> **THE DATA**:
# # # #
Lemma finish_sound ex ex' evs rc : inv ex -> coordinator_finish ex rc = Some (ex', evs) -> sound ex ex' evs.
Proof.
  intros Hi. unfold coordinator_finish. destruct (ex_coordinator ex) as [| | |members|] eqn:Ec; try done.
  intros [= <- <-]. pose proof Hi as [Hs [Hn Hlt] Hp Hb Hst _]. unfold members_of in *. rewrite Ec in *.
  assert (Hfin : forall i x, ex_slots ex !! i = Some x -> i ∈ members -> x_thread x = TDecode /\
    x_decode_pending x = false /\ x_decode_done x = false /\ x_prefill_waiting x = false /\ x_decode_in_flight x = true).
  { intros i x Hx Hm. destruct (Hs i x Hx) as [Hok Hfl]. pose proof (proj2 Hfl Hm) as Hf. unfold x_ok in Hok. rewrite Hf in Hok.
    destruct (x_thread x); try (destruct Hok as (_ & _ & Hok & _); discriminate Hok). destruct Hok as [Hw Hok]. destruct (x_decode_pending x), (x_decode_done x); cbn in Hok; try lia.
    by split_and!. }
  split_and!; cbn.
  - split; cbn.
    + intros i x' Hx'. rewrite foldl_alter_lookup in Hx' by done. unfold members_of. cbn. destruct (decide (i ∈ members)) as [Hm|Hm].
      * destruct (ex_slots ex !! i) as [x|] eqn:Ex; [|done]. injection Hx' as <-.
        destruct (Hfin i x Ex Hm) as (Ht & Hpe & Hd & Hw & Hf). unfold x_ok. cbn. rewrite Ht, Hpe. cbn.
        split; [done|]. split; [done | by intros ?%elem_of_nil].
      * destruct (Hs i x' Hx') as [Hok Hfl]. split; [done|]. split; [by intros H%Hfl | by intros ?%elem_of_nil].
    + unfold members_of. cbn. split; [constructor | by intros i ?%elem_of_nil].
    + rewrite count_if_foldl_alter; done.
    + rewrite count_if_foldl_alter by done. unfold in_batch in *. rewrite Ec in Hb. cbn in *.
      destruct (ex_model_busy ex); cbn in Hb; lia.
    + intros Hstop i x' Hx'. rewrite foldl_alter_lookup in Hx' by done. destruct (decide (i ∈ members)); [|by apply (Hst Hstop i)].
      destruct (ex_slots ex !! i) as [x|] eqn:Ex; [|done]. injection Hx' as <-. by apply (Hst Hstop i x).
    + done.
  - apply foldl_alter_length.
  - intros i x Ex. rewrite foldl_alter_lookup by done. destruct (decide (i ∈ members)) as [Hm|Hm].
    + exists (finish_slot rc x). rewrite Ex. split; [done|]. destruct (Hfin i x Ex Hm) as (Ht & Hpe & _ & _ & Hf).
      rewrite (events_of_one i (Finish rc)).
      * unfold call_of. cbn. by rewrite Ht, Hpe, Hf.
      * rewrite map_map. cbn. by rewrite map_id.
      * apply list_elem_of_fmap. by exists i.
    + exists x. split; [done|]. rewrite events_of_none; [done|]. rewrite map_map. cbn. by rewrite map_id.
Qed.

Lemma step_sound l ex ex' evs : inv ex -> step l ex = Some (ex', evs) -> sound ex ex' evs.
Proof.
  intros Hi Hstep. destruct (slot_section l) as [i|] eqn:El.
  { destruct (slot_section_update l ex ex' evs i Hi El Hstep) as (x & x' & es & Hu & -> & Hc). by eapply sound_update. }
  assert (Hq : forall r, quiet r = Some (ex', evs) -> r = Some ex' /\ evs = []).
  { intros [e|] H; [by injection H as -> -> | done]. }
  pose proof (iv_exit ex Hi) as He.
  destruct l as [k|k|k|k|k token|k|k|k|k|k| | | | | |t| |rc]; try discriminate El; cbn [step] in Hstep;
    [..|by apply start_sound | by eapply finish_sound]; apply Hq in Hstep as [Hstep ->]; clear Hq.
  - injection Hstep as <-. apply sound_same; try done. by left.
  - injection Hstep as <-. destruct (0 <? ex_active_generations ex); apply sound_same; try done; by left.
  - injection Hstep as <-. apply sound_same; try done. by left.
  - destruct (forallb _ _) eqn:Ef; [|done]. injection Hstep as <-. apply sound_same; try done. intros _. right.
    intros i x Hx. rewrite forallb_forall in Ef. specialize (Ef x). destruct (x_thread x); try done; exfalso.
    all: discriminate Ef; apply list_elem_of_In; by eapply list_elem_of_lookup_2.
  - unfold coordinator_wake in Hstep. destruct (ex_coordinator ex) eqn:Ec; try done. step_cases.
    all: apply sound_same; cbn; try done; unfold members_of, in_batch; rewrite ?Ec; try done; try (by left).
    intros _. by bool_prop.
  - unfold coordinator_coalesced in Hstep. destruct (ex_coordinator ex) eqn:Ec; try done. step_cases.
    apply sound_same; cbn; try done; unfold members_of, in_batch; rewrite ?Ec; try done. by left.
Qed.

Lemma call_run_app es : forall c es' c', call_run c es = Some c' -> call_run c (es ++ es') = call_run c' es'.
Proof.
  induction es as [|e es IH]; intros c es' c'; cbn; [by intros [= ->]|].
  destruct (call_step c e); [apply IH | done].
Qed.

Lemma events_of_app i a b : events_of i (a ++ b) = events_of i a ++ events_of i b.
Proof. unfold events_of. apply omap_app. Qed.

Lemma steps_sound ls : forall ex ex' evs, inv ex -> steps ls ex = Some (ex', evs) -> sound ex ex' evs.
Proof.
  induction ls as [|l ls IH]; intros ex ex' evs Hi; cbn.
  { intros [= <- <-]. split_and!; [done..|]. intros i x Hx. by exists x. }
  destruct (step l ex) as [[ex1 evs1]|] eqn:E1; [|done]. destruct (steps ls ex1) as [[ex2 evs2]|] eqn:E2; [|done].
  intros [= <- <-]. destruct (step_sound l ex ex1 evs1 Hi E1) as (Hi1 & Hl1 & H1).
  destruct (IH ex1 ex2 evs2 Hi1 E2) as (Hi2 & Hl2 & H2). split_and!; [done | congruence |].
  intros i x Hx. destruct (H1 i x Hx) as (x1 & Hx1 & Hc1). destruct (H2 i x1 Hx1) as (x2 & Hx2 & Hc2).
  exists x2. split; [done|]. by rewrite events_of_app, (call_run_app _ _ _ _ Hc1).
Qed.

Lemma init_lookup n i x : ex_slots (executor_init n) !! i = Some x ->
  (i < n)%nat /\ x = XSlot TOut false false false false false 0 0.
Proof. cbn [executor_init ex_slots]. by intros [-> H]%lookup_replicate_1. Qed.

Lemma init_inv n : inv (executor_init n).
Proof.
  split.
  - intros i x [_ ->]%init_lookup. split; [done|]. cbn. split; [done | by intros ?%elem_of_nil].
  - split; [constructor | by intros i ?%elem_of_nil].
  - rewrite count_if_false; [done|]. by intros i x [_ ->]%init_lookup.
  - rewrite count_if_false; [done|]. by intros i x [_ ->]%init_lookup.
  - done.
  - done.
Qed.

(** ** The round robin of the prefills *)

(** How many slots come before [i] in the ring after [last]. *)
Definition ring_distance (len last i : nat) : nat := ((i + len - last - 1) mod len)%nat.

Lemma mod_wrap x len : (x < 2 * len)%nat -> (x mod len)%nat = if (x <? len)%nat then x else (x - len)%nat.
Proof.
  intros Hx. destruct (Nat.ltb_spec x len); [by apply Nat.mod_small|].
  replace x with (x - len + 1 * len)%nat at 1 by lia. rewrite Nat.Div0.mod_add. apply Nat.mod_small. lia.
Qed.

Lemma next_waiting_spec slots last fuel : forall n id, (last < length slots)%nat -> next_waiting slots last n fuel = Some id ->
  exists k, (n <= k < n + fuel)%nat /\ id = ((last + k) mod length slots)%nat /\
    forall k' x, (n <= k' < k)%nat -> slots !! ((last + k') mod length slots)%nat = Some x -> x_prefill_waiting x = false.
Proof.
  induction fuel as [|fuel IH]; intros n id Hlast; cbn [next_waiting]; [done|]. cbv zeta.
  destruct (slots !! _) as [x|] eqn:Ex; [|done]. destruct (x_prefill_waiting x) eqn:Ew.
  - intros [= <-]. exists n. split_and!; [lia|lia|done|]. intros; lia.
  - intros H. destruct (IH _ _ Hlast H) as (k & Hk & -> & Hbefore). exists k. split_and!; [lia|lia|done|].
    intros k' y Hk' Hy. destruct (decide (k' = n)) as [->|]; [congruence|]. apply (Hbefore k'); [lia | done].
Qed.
# # # #
In the records above, find the line with "intros i x Hx. rewrite"; write out exactly that line and each one after it, stopping after the line with "<- <-]. split_and!;".

> **OUTPUT FOR THIS EXERCISE**:
    intros i x Hx. rewrite forallb_forall in Ef. specialize (Ef x). destruct (x_thread x); try done; exfalso.
    all: discriminate Ef; apply list_elem_of_In; by eapply list_elem_of_lookup_2.
  - unfold coordinator_wake in Hstep. destruct (ex_coordinator ex) eqn:Ec; try done. step_cases.
    all: apply sound_same; cbn; try done; unfold members_of, in_batch; rewrite ?Ec; try done; try (by left).
    intros _. by bool_prop.
  - unfold coordinator_coalesced in Hstep. destruct (ex_coordinator ex) eqn:Ec; try done. step_cases.
    apply sound_same; cbn; try done; unfold members_of, in_batch; rewrite ?Ec; try done. by left.
Qed.

Lemma call_run_app es : forall c es' c', call_run c es = Some c' -> call_run c (es ++ es') = call_run c' es'.
Proof.
  induction es as [|e es IH]; intros c es' c'; cbn; [by intros [= ->]|].
  destruct (call_step c e); [apply IH | done].
Qed.

Lemma events_of_app i a b : events_of i (a ++ b) = events_of i a ++ events_of i b.
Proof. unfold events_of. apply omap_app. Qed.

Lemma steps_sound ls : forall ex ex' evs, inv ex -> steps ls ex = Some (ex', evs) -> sound ex ex' evs.
Proof.
  induction ls as [|l ls IH]; intros ex ex' evs Hi; cbn.
  { intros [= <- <-]. split_and!; [done..|]. intros i x Hx. by exists x. }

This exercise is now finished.